(** * generate_synthetic_cohort.py: a shallow embedding and its properties

    The file has three parts: the program (scalars, arrays, the random
    stream, the interpreter state, the script section by section, and one
    concrete random stream), the specifications (postconditions and the
    properties claimed of a run), and the proofs.

    The script draws the columns of a synthetic cohort table from numpy's
    global random stream, derives a readmission outcome, blanks some cells
    and assembles a pandas DataFrame.

    Modelling conventions.
    - A float64 array element is an exact rational ([Q]); float64 arithmetic
      on array data is read as exact arithmetic.  Cells that may hold NaN
      (the arrays produced by [add_missing]) have type [float64].
    - Python float scalars that decide an integer count
      (the [int(len(arr) * pct / 100)] of [add_missing]) are genuine
      binary64 values ([PrimFloat.float]).
    - numpy's random stream, [np.exp] and [np.sqrt] are not part of the
      repository: they are the operations of the classes [RandomState] and
      [Libm], and the documented contracts of the samplers are the class
      [RandomStateLaws].
    - Arrays that are mutated, or handed to a function that mutates, live in
      a store of arrays addressed by location; all other arrays are values.
    - [print] and [df.to_csv] are not modelled. *)

From Stdlib Require Import ZArith QArith Qabs Qround Qminmax Uint63 PrimFloat FloatOps SpecFloat.
From Stdlib Require Import String Lqa.
From stdpp Require Import base list.

Set Warnings "-inexact-float".
Local Open Scope Z_scope.

(** ** Scalars *)

Module Scalar.

(** [np.rint]: round half to even. *)
Definition rint (x : Q) : Z :=
  let f := Qfloor x in
  match Qcompare (x - inject_Z f) (1 # 2) with
  | Lt => f
  | Gt => f + 1
  | Eq => if Z.even f then f else f + 1
  end.

Definition power_of_ten (decimals : nat) : Q := inject_Z (10 ^ Z.of_nat decimals).

(** [x.round(decimals)] for [decimals >= 0] on a float array element: numpy
    calls [rint] directly when [decimals = 0], and otherwise multiplies by
    [10 ** decimals], calls [rint] and divides.  The product and the
    quotient are exact here, where numpy rounds each to binary64: on a
    double whose rounded product lands on a half (18.95 * 10 is 189.5 in
    binary64) numpy's result is the other neighbour.  What is stated of
    rounded values below is kept to what both agree on: bounds that lie on
    the grid, and order. *)
Definition np_round (decimals : nat) (x : Q) : Q :=
  match decimals with
  | O => inject_Z (rint x)
  | S _ => inject_Z (rint (x * power_of_ten decimals)) / power_of_ten decimals
  end.

(** [np.clip(x, lo, hi)] is [minimum(maximum(x, lo), hi)]. *)
Definition clipQ (lo hi x : Q) : Q := Qmin (Qmax x lo) hi.
Definition clipZ (lo hi x : Z) : Z := Z.min (Z.max x lo) hi.

(** [astype(int)] on a float: truncation toward zero.  The target is int64
    in numpy; the script casts draws and clipped values far inside that
    range, and the integer is unbounded here. *)
Definition truncQ (x : Q) : Z := Z.quot (Qnum x) (Zpos (Qden x)).

Definition Qltb (x y : Q) : bool := negb (Qle_bool y x).

(** Closed interval membership, the shape of every range claim. *)
Definition betweenQ (lo hi x : Q) : Prop := (lo <= x)%Q /\ (x <= hi)%Q.
Definition betweenZ (lo hi x : Z) : Prop := lo <= x <= hi.

(** Python floats that feed [int(...)]. *)
Definition py_float (z : Z) : float := PrimFloat.of_uint63 (Uint63.of_Z z).

(** [int(f)]: truncation toward zero; [None] on NaN and the infinities,
    where Python raises. *)
Definition py_int (f : float) : option Z :=
  match Prim2SF f with
  | S754_zero _ => Some 0
  | S754_finite s m e =>
      let mag := match e with
                 | Z0 => Zpos m
                 | Zpos p => Z.shiftl (Zpos m) (Zpos p)
                 | Zneg p => Z.shiftr (Zpos m) (Zpos p)
                 end in
      Some (if s then - mag else mag)
  | S754_infinity _ | S754_nan => None
  end.

End Scalar.
Export Scalar.

(** ** Arrays *)

Module Array.

(** A float64 cell of an array that may hold missing values. *)
Inductive float64 : Type :=
| Finite (q : Q)
| NaN.

Definition is_nan (x : float64) : bool :=
  match x with NaN => true | Finite _ => false end.

Inductive ndarray : Type :=
| IntArr (l : list Z)
| FloatArr (l : list float64).

Definition len (a : ndarray) : nat :=
  match a with IntArr l => length l | FloatArr l => length l end.

(** [a.astype(float)] as a value. *)
Definition as_float (a : ndarray) : list float64 :=
  match a with
  | IntArr l => map (fun z => Finite (inject_Z z)) l
  | FloatArr l => l
  end.

(** [np.arange(start, start + n)]. *)
Definition arange (start : Z) (n : nat) : list Z :=
  map (fun i => start + Z.of_nat i) (seq 0 n).

(** A scalar broadcast against an array of [n] elements. *)
Definition full {A} (n : nat) (v : A) : list A := repeat v n.

(** [np.where(cond, a, b)], all three already of one shape (numpy raises on
    shapes that do not broadcast; every array of the script has [N]
    entries). *)
Fixpoint np_where {A} (cond : list bool) (a b : list A) : list A :=
  match cond, a, b with
  | c :: cond', x :: a', y :: b' => (if c then x else y) :: np_where cond' a' b'
  | _, _, _ => []
  end.

(** An elementwise binary operation on two float arrays of one shape. *)
Fixpoint zip_with_Q (f : Q -> Q -> Q) (x y : list Q) : list Q :=
  match x, y with
  | a :: x', b :: y' => f a b :: zip_with_Q f x' y'
  | _, _ => []
  end.

Definition to_float (x : list Z) : list Q := map inject_Z x.

Definition np_sum (x : list Q) : Q := fold_left Qplus x 0%Q.
Definition np_mean (x : list Q) : Q := (np_sum x / inject_Z (Z.of_nat (length x)))%Q.

Definition count_nan (l : list float64) : nat := length (filter (fun x => is_nan x = true) l).

(** [a[idx] = np.nan] for an integer index array. *)
Definition set_nan_at (idx : list nat) (l : list float64) : list float64 :=
  foldr (fun i acc => <[i := NaN]> acc) l idx.

(** [a[mask] = np.nan] for a boolean mask of the same length. *)
Fixpoint set_nan_where (mask : list bool) (l : list float64) : list float64 :=
  match mask, l with
  | m :: mask', x :: l' => (if m then NaN else x) :: set_nan_where mask' l'
  | _, _ => []
  end.

End Array.
Export Array.

(** ** numpy's random stream and the math library *)

(** The samplers of [np.random] that the script calls, as state-passing
    functions on the stream.  [binomial_each] is [binomial] with an array of
    probabilities; [choice_without_replacement a size] is
    [np.random.choice(a, size, replace=False)] for an integer [a]. *)
Class RandomState : Type := {
  rng : Type;
  seed : Z -> rng;
  normal : Q -> Q -> nat -> rng -> list Q * rng;
  lognormal : Q -> Q -> nat -> rng -> list Q * rng;
  poisson : Q -> nat -> rng -> list Z * rng;
  binomial : Z -> Q -> nat -> rng -> list Z * rng;
  binomial_each : Z -> list Q -> nat -> rng -> list Z * rng;
  random : nat -> rng -> list Q * rng;
  choice : list string -> nat -> list Q -> rng -> list string * rng;
  choice_without_replacement : nat -> nat -> rng -> list nat * rng
}.

(** What numpy documents of them: the requested size, Bernoulli outcomes
    for [n = 1], and distinct in-range indices without replacement. *)
Class RandomStateLaws (RS : RandomState) : Prop := {
  normal_length : forall mu sigma n s, length (normal mu sigma n s).1 = n;
  lognormal_length : forall mu sigma n s, length (lognormal mu sigma n s).1 = n;
  poisson_length : forall lam n s, length (poisson lam n s).1 = n;
  binomial_length : forall k p n s, length (binomial k p n s).1 = n;
  binomial_each_length : forall k p n s, length (binomial_each k p n s).1 = n;
  random_length : forall n s, length (random n s).1 = n;
  choice_length : forall a n p s, length (choice a n p s).1 = n;
  binomial_range : forall k p n s, 0 <= k -> Forall (betweenZ 0 k) (binomial k p n s).1;
  binomial_each_range :
    forall k p n s, 0 <= k -> Forall (betweenZ 0 k) (binomial_each k p n s).1;
  choice_without_replacement_length :
    forall a size s, (size <= a)%nat -> length (choice_without_replacement a size s).1 = size;
  choice_without_replacement_distinct :
    forall a size s, (size <= a)%nat -> NoDup (choice_without_replacement a size s).1;
  choice_without_replacement_range :
    forall a size s, (size <= a)%nat ->
      Forall (fun i => (i < a)%nat) (choice_without_replacement a size s).1
}.

Class Libm : Type := {
  np_exp : Q -> Q;
  np_sqrt : Q -> Q
}.

(** ** The interpreter state: random stream and array store *)

Inductive exn : Type := ValueError | IndexError | OverflowError | TypeError.

Inductive result (A : Type) : Type :=
| Ok (a : A)
| Raise (e : exn).
Arguments Ok {A} a.
Arguments Raise {A} e.

Definition loc : Type := nat.

Section Interp.
Context {RS : RandomState}.

Record state : Type := State { st_rng : rng; st_heap : list ndarray }.

Definition M (A : Type) : Type := state -> result (A * state).

Definition ret {A} (a : A) : M A := fun st => Ok (a, st).

Definition bind {A B} (m : M A) (k : A -> M B) : M B :=
  fun st => match m st with
            | Ok (a, st') => k a st'
            | Raise e => Raise e
            end.

Definition raise {A} (e : exn) : M A := fun _ => Raise e.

_PROBLEM_: Give the count of lines that hold the word "three" in the listing above, with no other text.

_SOLUTION TO THIS TASK_: 2